→ TASK PROMPT
Count every line in the entries that follow where the word "description" appears, then state only the total.

[RECORDS TO PROCESS — start]

Lemma interrupt_aborts_batch_witness :
  value (test_connection interrupted_bench COM2 (lit "Bluetooth"))
  = inl KeyboardInterrupt
  /\ value (test_all_ports interrupted_bench {| ports := bench_ports |})
     = inl KeyboardInterrupt
  /\ attempts (trace (test_all_ports interrupted_bench
                                     {| ports := bench_ports |}))
     = [COM1; COM2].
Proof.
  assert (He : value (test_connection interrupted_bench COM2 (lit "Bluetooth"))
               = inl KeyboardInterrupt) by reflexivity.
  assert (Hu : forall q,
             In q [ {| device := COM1; description := lit "USB Serial" |} ] ->
             uninterrupted (attached interrupted_bench (device q)) = true).
  { intros q [<-|[]]. reflexivity. }
  destruct (interrupt_aborts_batch
              interrupted_bench {| ports := bench_ports |}
              [ {| device := COM1; description := lit "USB Serial" |} ]
              {| device := COM2; description := lit "Bluetooth" |}
              [ {| device := COM3; description := lit "USB Serial" |} ]
              KeyboardInterrupt eq_refl Hu He) as (Hv & Ha & _).
  split; [exact He|]. split; [exact Hv | exact Ha].
Defined.

Lemma test_all_ports_value (h : host) (self : MCTCTester) :
  (forall port, In port (ports self) ->
                uninterrupted (attached h (device port)) = true) ->
  value (test_all_ports h self) = inr tt.
Proof.
  intros Hu. unfold test_all_ports.
  destruct (truthy (ports self)); cbn [negb]; [|reflexivity].
  destruct (test_each_runs h (ports self) Hu []) as (results & Hv & _ & _).
  destruct (print_summary_runs (nil ++ results)) as [Sv _].
  repeat first
    [ rewrite value_bind | rewrite Hv | rewrite Sv
    | progress cbn [print input emit value trace fst snd]
    | progress cbv beta iota ].
  reflexivity.
Qed.

Lemma test_all_ports_attempts (h : host) (self : MCTCTester) :
  (forall port, In port (ports self) ->
                uninterrupted (attached h (device port)) = true) ->
  attempts (trace (test_all_ports h self)) = map device (ports self).
Proof.
  intros Hu.
  assert (Hc : ports self = [] \/ ports self <> [])
    by (destruct (ports self); [left | right]; congruence).
  destruct Hc as [E|Hne].
  - unfold test_all_ports. rewrite E. reflexivity.
  - destruct (test_each_runs h (ports self) Hu []) as (results & Hv & _ & Ha).
    cbn [app] in Hv.
    rewrite (test_all_ports_trace h self results Hne Hv).
    cbn [attempts]. rewrite !attempts_app, Ha.
    assert (Hm : attempts (map (fun entry => EPrint (summary_line entry))
                               results) = [])
      by (clear; induction results; cbn; auto).
    rewrite Hm. cbn [attempts app]. now rewrite app_nil_r.
Qed.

[RECORDS TO PROCESS — finish]

→ EXERCISE OUTPUT
4